[[ DATASET RECORDS open ]]

(** [number ::= [digitpart] "." digitpart | digitpart ["."]]: the digits
    as one integer, how many of them follow the point, what is left. *)
Definition number (l : list ascii) : option (Z * Z * list ascii) :=
  match digitpart 0 l with
  | Some (ip, _, rest) =>
      match rest with
      | c :: rest' =>
          if Ascii.eqb c "."
          then match digitpart ip rest' with
               | Some r => Some r
               | None => Some (ip, 0, rest')
               end
          else Some (ip, 0, rest)
      | [] => Some (ip, 0, [])
      end
  | None =>
      match l with
      | c :: rest' => if Ascii.eqb c "." then digitpart 0 rest' else None
      | [] => None
      end
  end.

(** [exponent ::= ("e" | "E") [sign] digitpart], or nothing. *)
Definition exponent (l : list ascii) : option Z :=
  match l with
  | [] => Some 0
  | c :: l' =>
      if Ascii.eqb (lower c) "e"
      then let (neg, l'') := sign l' in
           match digitpart 0 l'' with
           | Some (v, _, []) => Some (cond_Zopp neg v)
           | _ => None
           end
      else None
  end.

(** [float(s)] for a string. *)
Definition float_of_string (s : string) : res spec_float :=
  let (neg, l) := sign (strip (list_ascii_of_string s)) in
  let word := string_of_list_ascii (map lower l) in
  if String.eqb word "inf" || String.eqb word "infinity"
  then Ok (S754_infinity neg)
  else if String.eqb word "nan" then Ok S754_nan
  else
    match number l with
    | Some (m, nfrac, rest) =>
        match exponent rest with
        | Some e => Ok (dec_to_float neg m (e - nfrac))
        | None => Raise ValueError
        end
    | None => Raise ValueError
    end.
(** The board after the move: what [helper_play_spec] says of it. *)
Let moved (post : ndarray3) : Prop :=
  shape3 N N post
  /\ forall r c, 0 <= r < N -> 0 <= c < N ->
       at3 post r c 2 = at3 s r c 2
       /\ (at3 post r c cur = 1
           <-> at3 s r c cur = 1 \/ (r = r0 /\ c = c0)
               \/ flipped (dcell self s cur) (dcell self s oppc) r0 c0 r c)
       /\ (at3 post r c oppc = 1
           <-> at3 s r c oppc = 1
               /\ ~ flipped (dcell self s cur) (dcell self s oppc) r0 c0 r c)
       /\ bit01 (at3 post r c cur) /\ bit01 (at3 post r c oppc).

Lemma step_channels : (cur = 0 /\ oppc = 1) \/ (cur = 1 /\ oppc = 0).
Proof. exact (valid_dense_channels _ _ Hvalid). Qed.

Lemma moved_valid post q :
  moved post -> bit01 q -> valid_dense N (fill_channel post 2 q).
Proof.
  intros [Hshape Hpt] Hq.
  pose proof Hvalid as (HN & _ & _ & Hcells).
  destruct (fill_channel_spec N N post q Hshape) as [Hsh Hat].
  split; [assumption|]. split; [assumption|].
  split; [rewrite Hat by lia; assumption|].
  intros r c Hr Hc. rewrite !Hat by lia.
  destruct (decide (2 = 2)) as [_|]; [|lia].
  destruct (decide (0 = 2)) as [|_]; [lia|].
  destruct (decide (1 = 2)) as [|_]; [lia|].
  split; [reflexivity|].
  destruct (Hpt r c Hr Hc) as (_ & Ac & Ao & Bc & Bo).
  destruct (Hcells r c Hr Hc) as (_ & Hb & Hw & Hsum).
  pose proof step_channels as Hch. destruct Hvac as [V0 V1].
  clear Hpt Hat. clearbody cur oppc.
  assert (Hboth : ~ (at3 post r c cur = 1 /\ at3 post r c oppc = 1)).
  { intros [H1 H2]. apply Ac in H1. apply Ao in H2. destruct H2 as [H2 Hnf].
    destruct H1 as [H1|[[-> ->]|H1]]; [| |contradiction];
      destruct Hch as [[-> ->]|[-> ->]]; lia. }
  unfold bit01 in *.
  destruct Hch as [[-> ->]|[-> ->]]; lia.
Qed.

Lemma dense_step_spec :
  cur = 1 ->
  exists lm0 post lm1,
    Dense._legal_moves_helper self s (Some r0) (Some c0) true = Some (lm0, post)
    /\ moved post
    /\ Dense._legal_moves_helper self (fill_channel post 2 oppc) None None false
       = Some (lm1, fill_channel post 2 oppc)
    /\ ((sum2 lm1 <> 0
         /\ Dense.step self s (r0 * N + c0)
            = Some (fill_channel post 2 oppc, lm1, oppc, 0))
        \/ (sum2 lm1 = 0
            /\ Dense.sum_coins (fill_channel post 2 oppc) = N ^ 2
            /\ Dense.step self s (r0 * N + c0)
               = Some (fill_channel post 2 oppc, lm1, oppc, 1))
        \/ (sum2 lm1 = 0
            /\ Dense.sum_coins (fill_channel post 2 oppc) <> N ^ 2
            /\ exists lm2,
                 Dense._legal_moves_helper self (fill_channel post 2 cur)
                   None None false = Some (lm2, fill_channel post 2 cur)
                 /\ Dense.step self s (r0 * N + c0)
                    = Some (fill_channel post 2 cur, lm2, cur,
                            if sum2 lm2 =? 0 then 1 else 0))).
Proof.
  intros Hwhite.
  pose proof Hvalid as (HN & Hshape & Hp & Hcells). fold cur in Hp.
  destruct (helper_play_spec self s Hvalid r0 c0 Hr0 Hc0 Hvac)
    as (lm0 & post & Eplay & Hmoved).
  fold cur oppc N in Hmoved. change (moved post) in Hmoved.
  assert (Ho : bit01 oppc) by (unfold oppc, bit01 in *; lia).
  pose proof (moved_valid post oppc Hmoved Ho) as Hv1.
  pose proof (moved_valid post cur Hmoved Hp) as Hv2.
  destruct (helper_scan_spec self _ Hv1 None None) as (lm1 & E1 & _).
  destruct (helper_scan_spec self _ Hv2 None None) as (lm2 & E2 & _).
  exists lm0, post, lm1. split; [assumption|]. split; [assumption|].
  split; [assumption|].
  assert (Ediv : (r0 * N + c0) / N = r0) by (symmetry; apply Z.div_unique with c0; lia).
  assert (Emod : (r0 * N + c0) mod N = c0) by (symmetry; apply Z.mod_unique with r0; lia).
  assert (Eabs : to_uint8 (Z.abs (to_uint8 (cur - 1))) = oppc).
  { unfold oppc. rewrite Hwhite. reflexivity. }
  assert (Eg1 : get3 (fill_channel post 2 oppc) 0 0 2 = Some oppc).
  { destruct Hv1 as (_ & Hsh1 & _).
    rewrite (get3_at3 N N _ 0 0 2 Hsh1) by lia.
    destruct (fill_channel_spec N N post oppc (proj1 Hmoved)) as [_ Hat].
    now rewrite Hat by lia. }
  assert (Eg2 : get3 (fill_channel post 2 cur) 0 0 2 = Some cur).
  { destruct Hv2 as (_ & Hsh2 & _).
    rewrite (get3_at3 N N _ 0 0 2 Hsh2) by lia.
    destruct (fill_channel_spec N N post cur (proj1 Hmoved)) as [_ Hat].
    now rewrite Hat by lia. }
  unfold Dense.step. fold N.
  destruct (Z.eqb_spec N 0) as [|_]; [lia|].
  rewrite Ediv, Emod, Eplay. cbn [mbind option_bind].
  rewrite (get3_at3 N N s 0 0 2 Hshape) by lia. fold cur. cbn [mbind option_bind].
  rewrite Eabs, E1. cbn [mbind option_bind].
  destruct (Z.eqb_spec (sum2 lm1) 0) as [Hz|Hnz].
  - right. destruct (Z.eqb_spec (Dense.sum_coins (fill_channel post 2 oppc)) (N ^ 2))
      as [Hfull|Hnfull].
    + left. rewrite Eg1. now repeat split.
    + right. split; [assumption|]. split; [assumption|].
      exists lm2. rewrite fill_channel_twice, E2. cbn [mbind option_bind].
      split; [reflexivity|]. rewrite Eg2. cbn [mbind option_bind].
      destruct (sum2 lm2 =? 0); reflexivity.
  - left. rewrite Eg1. now split.
Qed.

End DenseStep.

[[ DATASET RECORDS closed ]]

# YOUR OBJECTIVE
The line with "- right. destruct" through the last line of the entries above: output exactly those lines and nothing else.

# ANSWER BOX
  - right. destruct (Z.eqb_spec (Dense.sum_coins (fill_channel post 2 oppc)) (N ^ 2))
      as [Hfull|Hnfull].
    + left. rewrite Eg1. now repeat split.
    + right. split; [assumption|]. split; [assumption|].
      exists lm2. rewrite fill_channel_twice, E2. cbn [mbind option_bind].
      split; [reflexivity|]. rewrite Eg2. cbn [mbind option_bind].
      destruct (sum2 lm2 =? 0); reflexivity.
  - left. rewrite Eg1. now split.
Qed.

End DenseStep.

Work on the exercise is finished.